(** ** What the lines of the controllers may touch *)

Class PicFootprint (R : Machine.t -> Machine.t -> Prop) : Prop := {
  fp_picio : IoApicFootprint R;
  fp_pic s g : R s (s <| Machine.Pic ::= g |>)
}.
#[export] Hint Extern 1 (IoApicFootprint ?R) =>
  match goal with H : PicFootprint R |- _ => exact (@fp_picio R H) end : typeclass_instances.
#[export] Hint Extern 1 (ApicFootprint ?R) =>
  match goal with H : PicFootprint R |- _ => exact (@fp_apic R (@fp_picio R H)) end : typeclass_instances.
#[export] Hint Extern 2 (PicFootprint (keeps _)) =>
  (split; [apply _|reflexivity]) : typeclass_instances.
#[export] Hint Extern 2 (PicFootprint (preserves _)) =>
  (split; [apply _|let s := fresh in let H := fresh in intros s ? H; exact H]) : typeclass_instances.

Section PicFootprint.
Context (R : Machine.t -> Machine.t -> Prop) `{!PicFootprint R} `{!Driver}.
(* ===== verification/Dma.v ===== *)
(** dma.c: the two cascaded 8237 DMA controllers.

    [Dma[0]] moves bytes and [Dma[1]] words; a request of [Dma[0]] is forwarded
    to channel 4, the first of [Dma[1]], whose own requests ask the hypervisor to
    leave the guest.  No device of the program sets the handlers of a channel;
    what they would do is the interface [DmaHandlers]. *)

From S2P Require Export Registry.

(** dma.h *)
Definition CMD_DISABLE : Z := 0x04.
Definition DMA_MODE_VERIFY : Z := 0 <<. 2.
Definition DMA_MODE_WRITE : Z := 1 <<. 2.
Definition DMA_MODE_READ : Z := 1 <<. 3.
Definition DMA_MODE_AUTO_INIT : Z := 1 <<. 4.
Definition DMA_MODE_DECREMENT : Z := 1 <<. 5.
Definition DmaChannelPage : list Z := [2; 3; 1; 0; 0; 0; 0].
Definition DmaChannelHipage : list Z := [0; 0; 0; 2; 3; 4; 0].
Definition DMA_CHANNEL_TO_CONTROLLER (c : Z) : Z := if c <? 4 then 0 else 1.

(** A transfer handler, with the channel, the guest address and the length. *)
Class DmaHandlers := dma_transfer : Z -> Z -> Z -> Z -> IO Z.

(** ** Access *)

Definition dma (n : Z) : IO DMA_CONTROLLER.t := at_ Machine.Dma n.
Definition upd_dma (n : Z) (f : DMA_CONTROLLER.t -> DMA_CONTROLLER.t) : IO unit :=
  upd_at Machine.Dma n f.
Definition chan (n c : Z) : IO DMA_CHANNEL.t :=
  d ← dma n; of_option OutOfBounds (nthZ d.(DMA_CONTROLLER.Channels) c).
Definition upd_chan (n c : Z) (f : DMA_CHANNEL.t -> DMA_CHANNEL.t) : IO unit :=
  ch ← chan n c;
  upd_dma n (fun d => d <| DMA_CONTROLLER.Channels ::= (fun l => updZ l c (f ch)) |>).

(** [(DmaNumber, Channel)] as both handlers compute them. *)
Definition decode (Address : Z) : Z * Z :=
  let DmaNumber := if 0xc0 <=? Address then 1 else 0 in
  (DmaNumber, (Address >>. (1 + DmaNumber)) &. 3).

(** The cases of the switches. *)
Definition is_address_port (a : Z) : bool :=
  bool_decide (a ∈ [0x00; 0x02; 0x04; 0x06; 0xc0; 0xc4; 0xc8; 0xcc]).
Definition is_count_port (a : Z) : bool :=
  bool_decide (a ∈ [0x01; 0x03; 0x05; 0x07; 0xc2; 0xc6; 0xca; 0xce]).
Definition is_page1_port (a : Z) : bool := bool_decide (a ∈ [0x81; 0x82; 0x83; 0x87]).
Definition is_page2_port (a : Z) : bool := bool_decide (a ∈ [0x89; 0x8a; 0x8b; 0x8f]).
Definition is_hipage1_port (a : Z) : bool := bool_decide (a ∈ [0x80; 0x84; 0x85; 0x86]).
Definition is_hipage2_port (a : Z) : bool := bool_decide (a ∈ [0x88; 0x8c; 0x8d; 0x8e]).
Definition is_time_register (a : Z) : bool :=
  bool_decide (a ∈ [REG_SEC; REG_MIN; REG_HOUR; REG_WEEK_DAY; REG_MONTH_DAY; REG_MONTH; REG_YEAR;
                    REG_IBM_CENTURY_BYTE; REG_IBM_PS2_CENTURY_BYTE]).

Definition write_time (a Value : Z) : IO unit :=
  upd_reg a (fun _ => u8 Value) ;;
  when (a =? REG_IBM_PS2_CENTURY_BYTE) (upd_reg REG_IBM_CENTURY_BYTE (fun _ => u8 Value)) ;;
  r ← get_cmos;
  if reg REG_STAT_B r &? 0x80 then upd_cmos (fun r => r <| CMOS_STATE.timeval_change := 1 |>)
  else CmosUpdateTimeval.

Definition write_stat_b (Value : Z) : IO unit :=
  let Value := Value &. 0xf7 in
  let Value := if Value &? 0x80 then Value &. 0xef else Value in
  r ← get_cmos;
  let prev_CRB := reg REG_STAT_B r in
  upd_reg REG_STAT_B (fun _ => Value) ;;
  when (negb ((prev_CRB &. 0x02) =? (Value &. 0x02))) (
    upd_cmos (fun r => r <| CMOS_STATE.rtc_mode_12hour := b2z ((Value &. 0x02) =? 0) |>) ;;
    CmosUpdateClock) ;;
  when (negb ((prev_CRB &. 0x04) =? (Value &. 0x04))) (
    upd_cmos (fun r => r <| CMOS_STATE.rtc_mode_binary := b2z (negb ((Value &. 0x04) =? 0)) |>) ;;
    CmosUpdateClock) ;;
  when (negb ((prev_CRB &. 0x40) =? (Value &. 0x40))) (
    r ← get_cmos;
    if prev_CRB &? 0x40 then TimerDeactivate r.(CMOS_STATE.PeriodicTimerIndex)
    else when (negb ((reg REG_STAT_A r &. 0x0f) =? 0))
           (TimerActivate r.(CMOS_STATE.PeriodicTimerIndex) r.(CMOS_STATE.PeriodicIntervalUsec) 0)) ;;
  r ← get_cmos;
  when ((0x80 <=? prev_CRB) && (Value <? 0x80) && nz r.(CMOS_STATE.timeval_change)) (
    CmosUpdateTimeval ;;
    upd_cmos (fun r => r <| CMOS_STATE.timeval_change := 0 |>)).
(** ** The output buffer and its queue *)

Definition Ps2QueueByte (Data Device : Z) : IO unit :=
  r ← get_ps2;
  if kb_full r then
    if KBD_CONTROLLER_QSIZE <=? r.(PS2.ControllerQueueIndex) then stop Exit
    else upd_ps2 (fun r => r
      <| PS2.ControllerQueue ::= alterZ r.(PS2.ControllerQueueIndex) (fun _ => Data) |>
      <| PS2.ControllerQueueIndex ::= (fun i => i + 1) |>)
  else if Device =? KEYBOARD_DEVICE then
    upd_ps2 (fun r => r
      <| PS2.StatusRegister ::= (fun v => u8 (v |. STATUS_OUTPUT_KB_BUFFER_FULL)) |>
      <| PS2.StatusRegister ::= (fun v =>
           u8 (v &. ~. (STATUS_INPUT_BUFFER_FULL |. STATUS_OUTPUT_MS_BUFFER_FULL))) |>
      <| PS2.KeyboardBuffer := Data |>
      <| PS2.DataRegister ::= (fun v => u8 (v |. DATA_KB_INTERRUPT)) |>)
  else when (Device =? MOUSE_DEVICE) (
    upd_ps2 (fun r => r
      <| PS2.StatusRegister ::= (fun v =>
           u8 (v |. (STATUS_OUTPUT_KB_BUFFER_FULL |. STATUS_OUTPUT_MS_BUFFER_FULL))) |>
      <| PS2.StatusRegister ::= (fun v => u8 (v &. ~. STATUS_INPUT_BUFFER_FULL)) |>
      <| PS2.MouseBuffer := Data |>
      <| PS2.DataRegister ::= (fun v => u8 (v |. DATA_MS_INTERRUPT)) |>)).

(** The three bits both reads of the data register clear. *)
Definition READ_CLEARS : Z :=
  STATUS_OUTPUT_MS_BUFFER_FULL |. STATUS_OUTPUT_KB_BUFFER_FULL |. STATUS_INPUT_BUFFER_FULL.

(** [memcpy(ControllerQueue, ControllerQueue + 1, --ControllerQueueIndex)] *)
Definition dequeue (r : PS2.t) : PS2.t :=
  let n := r.(PS2.ControllerQueueIndex) - 1 in
  r <| PS2.ControllerQueueIndex := n |> <| PS2.ControllerQueue ::= shift n |>.

Section Handlers.
Context `{!Driver}.

Definition read_mouse_buffer : IO Z :=
  r ← get_ps2;
  let Ret := r.(PS2.MouseBuffer) in
  upd_ps2 (fun r => r
    <| PS2.StatusRegister ::= (fun v => u8 (v &. ~. READ_CLEARS)) |>
    <| PS2.DataRegister ::= (fun v => u8 (v &. ~. DATA_MS_INTERRUPT)) |>
    <| PS2.MouseBuffer := 0 |>) ;;
  when (nz r.(PS2.ControllerQueueIndex)) (
    upd_ps2 (fun r => dequeue (r
      <| PS2.MouseBuffer := nth0 r.(PS2.ControllerQueue) 0 |>
      <| PS2.StatusRegister ::= (fun v =>
           u8 (v |. (STATUS_OUTPUT_KB_BUFFER_FULL |. STATUS_OUTPUT_MS_BUFFER_FULL))) |>
      <| PS2.DataRegister ::= (fun v => u8 (v |. DATA_MS_INTERRUPT)) |>))) ;;
  PicLowerIrq 12 ;;
  arm_pending ;;
  mret Ret.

________________________

Exercise instructions
Nothing outside this range should appear: the lines from the start of the listing through the line with "what they would", each reproduced exactly, both ends included.

Answer section
(** ** What the lines of the controllers may touch *)

Class PicFootprint (R : Machine.t -> Machine.t -> Prop) : Prop := {
  fp_picio : IoApicFootprint R;
  fp_pic s g : R s (s <| Machine.Pic ::= g |>)
}.
#[export] Hint Extern 1 (IoApicFootprint ?R) =>
  match goal with H : PicFootprint R |- _ => exact (@fp_picio R H) end : typeclass_instances.
#[export] Hint Extern 1 (ApicFootprint ?R) =>
  match goal with H : PicFootprint R |- _ => exact (@fp_apic R (@fp_picio R H)) end : typeclass_instances.
#[export] Hint Extern 2 (PicFootprint (keeps _)) =>
  (split; [apply _|reflexivity]) : typeclass_instances.
#[export] Hint Extern 2 (PicFootprint (preserves _)) =>
  (split; [apply _|let s := fresh in let H := fresh in intros s ? H; exact H]) : typeclass_instances.

Section PicFootprint.
Context (R : Machine.t -> Machine.t -> Prop) `{!PicFootprint R} `{!Driver}.
(* ===== verification/Dma.v ===== *)
(** dma.c: the two cascaded 8237 DMA controllers.

    [Dma[0]] moves bytes and [Dma[1]] words; a request of [Dma[0]] is forwarded
    to channel 4, the first of [Dma[1]], whose own requests ask the hypervisor to
    leave the guest.  No device of the program sets the handlers of a channel;
    what they would do is the interface [DmaHandlers]. *)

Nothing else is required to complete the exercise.